Portable MicroVMs With Subsecond Coldstarts: What smolvm Is Actually Doing
Source: hackernews
The serverless and edge computing world has been quietly wrestling with the same tension for years: you want the isolation guarantees of a virtual machine, but you cannot afford the startup latency. smolvm landed on Hacker News recently promising subsecond coldstarts with portable virtual machines, and the response was warm enough (276 points, 91 comments) to warrant a closer look at what that actually means technically and where it fits in a crowded ecosystem.
The Coldstart Problem Is Not Simple
When people talk about VM coldstart latency, they often conflate several distinct steps. There is kernel boot time, device initialization, userspace init, and then application startup. Each of these is a separate optimization target, and different projects attack different parts of the chain.
A stock QEMU/KVM virtual machine running a full Linux distribution boots in somewhere between five and thirty seconds, depending on the rootfs size and how much init work the guest OS does. That is fine for long-lived workloads, completely untenable for serverless functions or any system where you are spawning VMs per-request.
Firecracker, AWS’s microVM hypervisor written in Rust, changed expectations when it shipped. By stripping the virtual device model down to a minimal set (virtio-net, virtio-block, a serial port, and not much else), Firecracker can bring a minimal Linux guest to readiness in roughly 125ms. That is the number AWS published for Lambda’s underlying infrastructure. In practice, with a real rootfs and application, you are looking at 300-800ms total before the process is ready to serve traffic. Still subsecond if your guest image is small and your init is lean, but tight.
At the other extreme, WebAssembly runtimes like Wasmtime and WasmEdge can instantiate a module in under a millisecond. Cloudflare’s Workers platform leans on V8 isolates for similar sub-10ms startup. The tradeoff is obvious: you’re constrained to code that compiles to WASM or runs inside a JavaScript engine. Arbitrary Linux binaries are not in scope.
What Portable Means Here
The “portable” claim in smolvm’s pitch is worth unpacking because it is doing real work. Most microVM solutions are KVM-only, which means Linux hosts with hardware virtualization support. Firecracker does not run on macOS. Cloud Hypervisor has the same constraint. Running these in CI on macOS runners, or deploying them to edge nodes where you might be on a Windows host with Hyper-V, has historically meant reaching for a heavier compatibility layer.

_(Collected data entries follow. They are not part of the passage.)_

Definition buddy_list_push (ns : numa) (order phys_addr : Z) (s : buddy) : option buddy :=
  let node_id := node_of ns phys_addr in
  let page_index := buddy_phys_to_page_index phys_addr in
  if in_heads node_id order && in_pages page_index (page_count order) then
    Some (mk (ac s)
      (<[pmm_phys_to_virt phys_addr := head s node_id order]> (mem s))
      (<[(node_id, order) := phys_addr]> (buddy_free_list_heads s))
      (<[page_index := 1]> (buddy_page_is_free s))
      (<[page_index := order]> (buddy_page_order s))
      (zfill (buddy_page_allocated s) page_index (Z.to_nat (page_count order)) 0)
      (buddy_population_in_progress s) (buddy_rejected_free_count s) (buddy_double_free_count s))
  else None.

Definition buddy_list_pop_from_node (target_node order : Z) (s : buddy) : option (Z * buddy) :=
  if in_heads target_node order then
    let phys_addr := head s target_node order in
    if phys_addr =? 0 then Some (0, s)
    else
      let page_index := buddy_phys_to_page_index phys_addr in
      if in_pages page_index (page_count order) then
        Some (phys_addr, mk (ac s) (mem s)
          (<[(target_node, order) := zget (mem s) (pmm_phys_to_virt phys_addr)]>
             (buddy_free_list_heads s))
          (<[page_index := 0]> (buddy_page_is_free s))
          (buddy_page_order s)
          (zfill (buddy_page_allocated s) page_index (Z.to_nat (page_count order)) 1)
          (buddy_population_in_progress s) (buddy_rejected_free_count s)
          (buddy_double_free_count s))
      else None
  else None.

(** The loop of [buddy_list_remove_exact]. *)
Fixpoint remove_walk (fuel : nat) (target_node order phys_addr : Z) (previous_phys current_phys : Z)
    (s : buddy) : option (bool * buddy) :=
  match fuel with
  | O => None
  | S fuel =>
      if current_phys =? 0 then Some (false, s)
      else
        let next_phys := zget (mem s) (pmm_phys_to_virt current_phys) in
        if current_phys =? phys_addr then
          let page_index := buddy_phys_to_page_index current_phys in
          if in_pages page_index 1 then
            let mem' := if previous_phys =? 0 then mem s
                        else <[pmm_phys_to_virt previous_phys := next_phys]> (mem s) in
            let heads' := if previous_phys =? 0
                          then <[(target_node, order) := next_phys]> (buddy_free_list_heads s)
                          else buddy_free_list_heads s in
            Some (true, mk (ac s) mem' heads' (<[page_index := 0]> (buddy_page_is_free s))
              (buddy_page_order s) (buddy_page_allocated s)
              (buddy_population_in_progress s) (buddy_rejected_free_count s)
              (buddy_double_free_count s))
          else None
        else remove_walk fuel target_node order phys_addr current_phys next_phys s
  end.

(** A free list holds at most one node per page frame, so one step per frame
    and one for the end of the list is enough. *)
Definition walk_fuel : nat := Z.to_nat (PMM_MAX_PAGE_COUNT + 1).

Definition buddy_list_remove_exact (target_node order phys_addr : Z) (s : buddy)
    : option (bool * buddy) :=
  if in_heads target_node order then
    remove_walk walk_fuel target_node order phys_addr 0 (head s target_node order) s
  else None.

Definition buddy_can_merge (order phys_addr : Z) (s : buddy) : bool :=
  if buddy_is_valid_phys phys_addr then
    let page_index := buddy_phys_to_page_index phys_addr in
    if zget (buddy_page_is_free s) page_index =? 0 then false
    else zget (buddy_page_order s) page_index =? order
  else false.

Definition buddy_range_is_allocated (base_phys order : Z) (s : buddy) : bool :=
  forall_range (fun i => negb (zget (buddy_page_allocated s) i =? 0))
    (buddy_phys_to_page_index base_phys) (Z.to_nat (page_count order)).

Definition buddy_debug_is_free_block (phys_addr order : Z) (s : buddy) : bool :=
  if PMM_BUDDY_MAX_ORDER <? order then false
  else if negb (buddy_is_valid_phys phys_addr) then false
  else if negb (Z.land phys_addr (buddy_order_block_size_bytes order - 1) =? 0) then false
  else
    let page_index := buddy_phys_to_page_index phys_addr in
    if zget (buddy_page_is_free s) page_index =? 0 then false
    else zget (buddy_page_order s) page_index =? order.

(** [while (current) { current = *current; ++count; }] *)
Fixpoint count_walk (fuel : nat) (current_phys count : Z) (s : buddy) : option Z :=
  match fuel with
  | O => None
  | S fuel =>
      if current_phys =? 0 then Some count
      else count_walk fuel (zget (mem s) (pmm_phys_to_virt current_phys)) (count ⊞ 1) s
  end.

Fixpoint count_nodes (nodes : list Z) (order count : Z) (s : buddy) : option Z :=
  match nodes with
  | [] => Some count
  | node_id :: rest =>
      count ← count_walk walk_fuel (head s node_id order) count s;
      count_nodes rest order count s
  end.

Definition buddy_debug_get_free_block_count (ns : numa) (order : Z) (s : buddy) : option Z :=
  if PMM_BUDDY_MAX_ORDER <? order then Some 0
  else count_nodes (seqZ 0 (numa_policy_get_node_count ns)) order 0 s.

Definition with_ac (f : accounting -> accounting) (s : buddy) : buddy :=
  mk (f (ac s)) (mem s) (buddy_free_list_heads s) (buddy_page_is_free s) (buddy_page_order s)
     (buddy_page_allocated s) (buddy_population_in_progress s) (buddy_rejected_free_count s)
     (buddy_double_free_count s).

Definition reject (double : bool) (s : buddy) : buddy :=
  mk (ac s) (mem s) (buddy_free_list_heads s) (buddy_page_is_free s) (buddy_page_order s)
     (buddy_page_allocated s) (buddy_population_in_progress s) (buddy_rejected_free_count s ⊞ 1)
     (if double then buddy_double_free_count s ⊞ 1 else buddy_double_free_count s).

(** The coalescing loop of [buddy_insert_order]. *)
Fixpoint merge_loop (fuel : nat) (ns : numa) (current_order current_phys : Z) (s : buddy)
    : option (Z * Z * buddy) :=
  match fuel with
  | O => None
  | S fuel =>
      if current_order <? PMM_BUDDY_MAX_ORDER then
        let buddy_phys := Z.lxor current_phys (buddy_order_block_size_bytes current_order) in
        if buddy_can_merge current_order buddy_phys s then
          match buddy_list_remove_exact (node_of ns buddy_phys) current_order buddy_phys s with
          | None => None
          | Some (false, s) => Some (current_order, current_phys, s)
          | Some (true, s) =>
              merge_loop fuel ns (current_order + 1)
                (if buddy_phys <? current_phys then buddy_phys else current_phys) s
          end
        else Some (current_order, current_phys, s)
      else Some (current_order, current_phys, s)
  end.

Definition buddy_insert_order (ns : numa) (phys_addr requested_order : Z) (s : buddy)
    : option buddy :=
  if negb (buddy_is_valid_order requested_order) then Some (reject false s)
  else if negb (buddy_is_valid_phys phys_addr) then Some (reject false s)
  else if negb (buddy_is_order_aligned phys_addr requested_order) then Some (reject false s)
  else if negb (buddy_population_in_progress s)
          && negb (buddy_range_is_allocated phys_addr requested_order s)
  then Some (reject true s)
  else
    let s := with_ac (fun a => set_free_page_count
                        (free_page_count a ⊞ page_count requested_order) a) s in
    '(current_order, current_phys, s) ← merge_loop 20 ns requested_order phys_addr s;
    s ← buddy_list_push ns current_order current_phys s;
    Some (with_ac pmm_update_watermarks s).

(** [while (order <= MAX && heads[node][order] == 0) ++order;] *)
Fixpoint scan_orders (fuel : nat) (node order : Z) (s : buddy) : Z :=
  match fuel with
  | O => order
  | S fuel =>
      if (order <=? PMM_BUDDY_MAX_ORDER) && (head s node order =? 0)
      then scan_orders fuel node (order + 1) s else order
  end.
(* ===== verification/BuddyProofs.v ===== *)
(** * Correctness of the buddy allocator

    The representation invariant of [Pmm.Buddy], that every operation keeps
    it whatever its arguments, and the refinement to the abstract allocator,
    a set of free frames. *)

From S2P Require Import Prelude Cpu Pmm.
Import Numa Buddy.

(** ** Blocks and frames *)

Definition block_bytes (o : Z) : Z := 4096 * 2 ^ o.

(** A naturally aligned block of order [o] at a non-null physical address. *)
Definition block_ok (o p : Z) : Prop :=
  0 <= o <= 18 /\ 0 < p < 2 ^ 30 /\ p mod block_bytes o = 0.

(** The frames of a block. *)
Definition frames (o p : Z) : gset Z := list_to_set (seqZ (p / 4096) (2 ^ o)).

Lemma elem_of_frames o p i : i ∈ frames o p <-> p / 4096 <= i < p / 4096 + 2 ^ o.
Proof. unfold frames. rewrite elem_of_list_to_set, elem_of_seqZ. done. Qed.

Lemma size_frames o p : 0 <= o -> Z.of_nat (size (frames o p)) = 2 ^ o.
Proof.
  intros. unfold frames. rewrite size_list_to_set by apply NoDup_seqZ.
  rewrite length_seqZ. lia.
Qed.

Lemma pow2_split a b : 0 <= a <= b -> 2 ^ b = 2 ^ a * 2 ^ (b - a).
Proof. intros. rewrite <- Z.pow_add_r by lia. f_equal. lia. Qed.

Lemma block_bytes_pos o : 0 <= o -> 4096 <= block_bytes o.
Proof. intros. unfold block_bytes. lia. Qed.

Lemma block_bytes_S o : 0 <= o -> block_bytes (o + 1) = 2 * block_bytes o.
Proof. intros. unfold block_bytes. rewrite Z.pow_add_r by lia. lia. Qed.

Lemma block_size_shift o : 0 <= o -> buddy_order_block_size_bytes o = block_bytes o.
Proof. intros. unfold buddy_order_block_size_bytes, block_bytes. now rewrite Z.shiftl_mul_pow2. Qed.

Lemma page_count_pow2 o : 0 <= o -> page_count o = 2 ^ o.
Proof. intros. unfold page_count. rewrite Z.shiftl_mul_pow2 by lia. lia. Qed.

Lemma page_index_div p : buddy_phys_to_page_index p = p / 4096.
Proof. unfold buddy_phys_to_page_index. now rewrite Z.shiftr_div_pow2. Qed.

(** The first frame of a block, as the address and as the quotient. *)
Lemma block_base o p :
  block_ok o p -> exists k, p = block_bytes o * k /\ p / 4096 = 2 ^ o * k /\ 0 < k
                            /\ p / 4096 + 2 ^ o <= 2 ^ 18.
Proof.
  intros (Ho & Hp & Hm).
  assert (Hb : 0 < block_bytes o) by (unfold block_bytes; lia).
  pose proof (Z.div_mod p (block_bytes o) ltac:(lia)) as Hd. rewrite Hm, Z.add_0_r in Hd.
  set (k := p / block_bytes o) in *. exists k.
  assert (Hq : p / 4096 = 2 ^ o * k).
  { rewrite Hd. unfold block_bytes. rewrite <- Z.mul_assoc, Z.mul_comm. by rewrite Z.div_mul. }
  split_and!; [done..|nia|].
  rewrite Hq. assert (Hs : 2 ^ 18 = 2 ^ o * 2 ^ (18 - o)) by (apply pow2_split; lia).
  assert (2 ^ 30 = 4096 * 2 ^ 18) by reflexivity.
  assert (k < 2 ^ (18 - o)).
  { apply (Z.mul_lt_mono_pos_l (block_bytes o)); [done|].
    rewrite <- Hd. unfold block_bytes. rewrite <- Z.mul_assoc, <- Hs. lia. }
  rewrite Hs. nia.
Qed.

Lemma block_page_aligned o p : block_ok o p -> 4096 * (p / 4096) = p.
Proof.
  intros H. destruct (block_base _ _ H) as (k & -> & -> & _ & _).
  unfold block_bytes. lia.
Qed.

Lemma block_in_pages o p : block_ok o p -> in_pages (p / 4096) (2 ^ o) = true.
Proof.
  intros H. destruct (block_base _ _ H) as (k & _ & Hq & Hk & Hb). destruct H as (Ho & _ & _).
  unfold in_pages. change PMM_MAX_PAGE_COUNT with (2 ^ 18).
  apply andb_true_intro. split; apply Z.leb_le; nia.
Qed.

Lemma block_frame_range o p i : block_ok o p -> i ∈ frames o p -> 0 < i < 2 ^ 18.
Proof.
  intros H Hi%elem_of_frames. destruct (block_base _ _ H) as (k & _ & Hq & Hk & Hb). nia.
Qed.

(** The base frame of a block is one of its frames. *)
Lemma base_in_frames o p : 0 <= o -> p / 4096 ∈ frames o p.
Proof. intros. apply elem_of_frames. lia. Qed.

(** ** Buddies *)

Lemma lxor_pow2 p k : 0 <= k ->
  Z.lxor p (2 ^ k) = if Z.testbit p k then p - 2 ^ k else p + 2 ^ k.
Proof.
  intros Hk.
  assert (H0 : forall a, Z.testbit a k = false -> Z.lxor a (2 ^ k) = a + 2 ^ k).
  { intros a Ha. rewrite Z.add_nocarry_lxor; [done|].
    apply Z.bits_inj'. intros n Hn. rewrite Z.land_spec, Z.pow2_bits_eqb, Z.bits_0 by lia.
    destruct (Z.eqb_spec k n) as [<-|]; [by rewrite Ha|apply andb_false_r]. }
  destruct (Z.testbit p k) eqn:E; [|by apply H0].
  assert (Hq : Z.testbit (Z.lxor p (2 ^ k)) k = false).
  { rewrite Z.lxor_spec, E, Z.pow2_bits_true by lia. done. }
  apply H0 in Hq. rewrite Z.lxor_assoc, Z.lxor_nilpotent, Z.lxor_0_r in Hq. lia.
Qed.

Definition buddy_of (o p : Z) : Z := Z.lxor p (block_bytes o).

(** The buddy of a block below the largest order is the other half of the
    block of the next order, whose base is the lower of the two. *)
Lemma buddy_halves o p :
  0 <= o < 18 -> 0 <= p < 2 ^ 30 -> p mod block_bytes o = 0 ->
  exists b, b mod block_bytes (o + 1) = 0 /\ 0 <= b /\ b + block_bytes (o + 1) <= 2 ^ 30 /\
    (p = b /\ buddy_of o p = b + block_bytes o \/ p = b + block_bytes o /\ buddy_of o p = b).
Proof.
  intros Ho Hp Hm. unfold buddy_of.
  assert (Hb : block_bytes o = 2 ^ (12 + o)).
  { unfold block_bytes. rewrite Z.pow_add_r by lia. done. }
  rewrite Hb, lxor_pow2, <- Hb by lia. rewrite block_bytes_S by lia.
  assert (0 < block_bytes o) by (unfold block_bytes; lia).
  pose proof (Z.div_mod p (block_bytes o) ltac:(lia)) as Hd. rewrite Hm, Z.add_0_r in Hd.
  set (k := p / block_bytes o) in *.
  assert (Hbit : Z.testbit p (12 + o) = Z.odd k).
  { rewrite Z.testbit_odd, Z.shiftr_div_pow2, <- Hb by lia. done. }
  assert (Htop : 2 ^ 30 = block_bytes o * (2 * 2 ^ (17 - o))).
  { unfold block_bytes. change (2 ^ 30) with (4096 * 2 ^ 18).
    rewrite (pow2_split (o + 1) 18) by lia. rewrite Z.pow_add_r by lia.
    replace (18 - (o + 1)) with (17 - o) by lia. lia. }
  assert (Hk : k < 2 * 2 ^ (17 - o)) by nia.
  rewrite Hbit. destruct (Z.odd k) eqn:Eo.
  - apply Z.odd_spec in Eo as [j Hj]. exists (p - block_bytes o).
    assert (p - block_bytes o = (2 * block_bytes o) * j) as -> by lia.
    split_and!; [rewrite Z.mul_comm; apply Z.mod_mul; lia|nia|nia|right; lia].
  - assert (Z.even k = true) as [j Hj]%Z.even_spec by (by rewrite <- Z.negb_odd, Eo).
    exists p. assert (p = (2 * block_bytes o) * j) as Hp' by lia.
    split_and!; [rewrite Hp', Z.mul_comm; apply Z.mod_mul; lia|nia|nia|left; lia].
Qed.

(** Two free buddies make one block of the next order. *)
Lemma merge_block o p :
  o < 18 -> block_ok o p -> block_ok o (buddy_of o p) ->
  let b := if buddy_of o p <? p then buddy_of o p else p in
  block_ok (o + 1) b /\
  (forall i, i ∈ frames (o + 1) b <-> i ∈ frames o p \/ i ∈ frames o (buddy_of o p)).
Proof.
  intros Ho Hp Hq b.
  pose proof (block_base _ _ Hp) as (k & Hk1 & Hk2 & _ & _).
  pose proof (block_base _ _ Hq) as (k' & Hk1' & Hk2' & _ & _).
  destruct Hp as (Hp1 & Hp2 & Hp3), Hq as (_ & Hq2 & _).
  destruct (buddy_halves o p) as (c & Hc1 & Hc2 & Hc3 & Hc); [lia..|].
  assert (0 < block_bytes o) by (unfold block_bytes; lia).
  assert (Hb : b = c) by (unfold b; destruct (Z.ltb_spec (buddy_of o p) p); lia).
  rewrite Hb. split.
  - split_and!; lia.
  - intros i. rewrite !elem_of_frames.
    assert (2 ^ (o + 1) = 2 * 2 ^ o) by (rewrite Z.pow_add_r by lia; lia).
    assert (block_bytes o = 4096 * 2 ^ o) by done.
    assert (0 < 2 ^ o) by lia.
    destruct Hc as [[-> Hc']|[Hc' <-]].
    + assert (buddy_of o c / 4096 = c / 4096 + 2 ^ o) as ->; [|lia].
      rewrite Hc'. replace (c + block_bytes o) with (c + 2 ^ o * 4096) by lia.
      by rewrite Z.div_add by lia.
    + assert (p / 4096 = buddy_of o p / 4096 + 2 ^ o) as ->; [|lia].
      rewrite Hc' at 1. replace (buddy_of o p + block_bytes o) with (buddy_of o p + 2 ^ o * 4096) by lia.
      by rewrite Z.div_add by lia.
Qed.

(** ** The representation invariant *)

(** The next pointer of a free block lives in its first word. *)
Definition nxt (s : buddy) (p : Z) : Z := zget (mem s) (pmm_phys_to_virt p).

(** The contents of the lists, by node and order. *)
Abbreviation lists := (Z -> Z -> list Z).

Definition upd (L : lists) (n o : Z) (l : list Z) : lists :=
  fun n' o' => if decide (n' = n /\ o' = o) then l else L n' o'.

Lemma upd_eq L n o l : upd L n o l n o = l.
Proof. unfold upd. by rewrite decide_True. Qed.

Lemma upd_ne L n o l n' o' : ~ (n' = n /\ o' = o) -> upd L n o l n' o' = L n' o'.
Proof. intros. unfold upd. by rewrite decide_False. Qed.

(** [p] is a free block of order [o]. *)
Definition free_block (L : lists) (o p : Z) : Prop := exists n, p ∈ L n o.

(** Frame [i] belongs to a free block. *)
Definition covered (L : lists) (i : Z) : Prop := exists o p, free_block L o p /\ i ∈ frames o p.

(** The lists, the marks and the memory agree: every list is a chain through
    memory, holds distinct well-formed blocks marked free with their order,
    every marked page is in a list, and no two blocks overlap. *)
Record lists_ok (s : buddy) (L : lists) : Prop := {
  lo_chain : forall n o, 0 <= n < 8 -> 0 <= o <= 18 -> chain (nxt s) (head s n o) (L n o);
  lo_index : forall n o p, p ∈ L n o -> 0 <= n < 8;
  lo_block : forall o p, free_block L o p -> block_ok o p;
  lo_mark : forall o p, free_block L o p ->
    zget (buddy_page_is_free s) (p / 4096) = 1 /\ zget (buddy_page_order s) (p / 4096) = o;
  lo_nodup : forall n o, NoDup (L n o);
  lo_once : forall n n' o p, p ∈ L n o -> p ∈ L n' o -> n = n';
  lo_marked : forall i, zget (buddy_page_is_free s) i <> 0 ->
    exists o, free_block L o (4096 * i);
  lo_disjoint : forall o p o' p' i,
    free_block L o p -> free_block L o' p' -> i ∈ frames o p -> i ∈ frames o' p' -> p = p' }.

(** What the list operations leave alone. *)
Definition same_rest (s s' : buddy) : Prop :=
  ac s' = ac s /\ buddy_population_in_progress s' = buddy_population_in_progress s /\
  buddy_rejected_free_count s' = buddy_rejected_free_count s /\
  buddy_double_free_count s' = buddy_double_free_count s.

(** The words outside the frames [X] keep their value. *)
Definition mem_frame (X : Z -> Prop) (s s' : buddy) : Prop :=
  forall p, 0 <= p < 2 ^ 30 -> ~ X (p / 4096) -> nxt s' p = nxt s p.

Lemma same_rest_trans s1 s2 s3 : same_rest s1 s2 -> same_rest s2 s3 -> same_rest s1 s3.
Proof. unfold same_rest. intuition congruence. Qed.

Lemma head_insert s n o v n' o' (acc : accounting) m f g h b c d :
  head (mk acc m (<[(n, o) := v]> (buddy_free_list_heads s)) f g h b c d) n' o' =
  if decide (n' = n /\ o' = o) then v else head s n' o'.
Proof.
  unfold head. cbn. rewrite lookup_insert.
  destruct (decide ((n, o) = (n', o'))) as [[= -> ->]|Hne].
  - by rewrite decide_True.
  - rewrite decide_False; [done|]. intros [-> ->]. done.
Qed.

Lemma in_heads_true n o : 0 <= n < 8 -> 0 <= o <= 18 -> in_heads n o = true.
Proof. intros. unfold in_heads. rewrite !andb_true_iff, !Z.leb_le, Z.ltb_lt. klia. Qed.

(** A block that no free block overlaps is not in any list. *)
Lemma uncovered_fresh s L o p :
  lists_ok s L -> 0 <= o -> (forall i, i ∈ frames o p -> ~ covered L i) ->
  forall n' o', p ∉ L n' o'.
Proof.
  intros Hok Ho Hu n' o' Hin. apply (Hu (p / 4096)); [by apply base_in_frames|].
  exists o', p. assert (free_block L o' p) as Hf by (by exists n'). split; [done|].
  apply base_in_frames. destruct (lo_block _ _ Hok _ _ Hf) as (? & _). lia.
Qed.

Lemma free_block_cons L n o p o' q :
  free_block (upd L n o (p :: L n o)) o' q <-> (o' = o /\ q = p) \/ free_block L o' q.
Proof.
  unfold free_block, upd. split.
  - intros [n' H]. destruct (decide (n' = n /\ o' = o)) as [[-> ->]|]; [|eauto].
    apply elem_of_cons in H as [->|]; eauto.
  - intros [[-> ->]|[n' H]].
    + exists n. rewrite decide_True by done. set_solver.
    + exists n'. destruct (decide (n' = n /\ o' = o)) as [[-> ->]|]; [set_solver|done].
Qed.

Portability in this context generally means one of a few things: a VM abstraction layer that maps to KVM on Linux, Hypervisor.framework on macOS, and Hyper-V on Windows; or userspace emulation for cases where hardware virtualization is not available. The former is what libkrun attempts, providing a lightweight VM runtime that wraps platform-native hypervisor APIs. The latter is what QEMU’s TCG mode does, at significant performance cost.
Getting subsecond coldstarts while maintaining cross-platform portability is a genuine engineering challenge because the fast path for boot latency almost always involves tight coupling to specific kernel APIs like KVM_CREATE_VM and memory mapping tricks that do not translate cleanly across hypervisor backends.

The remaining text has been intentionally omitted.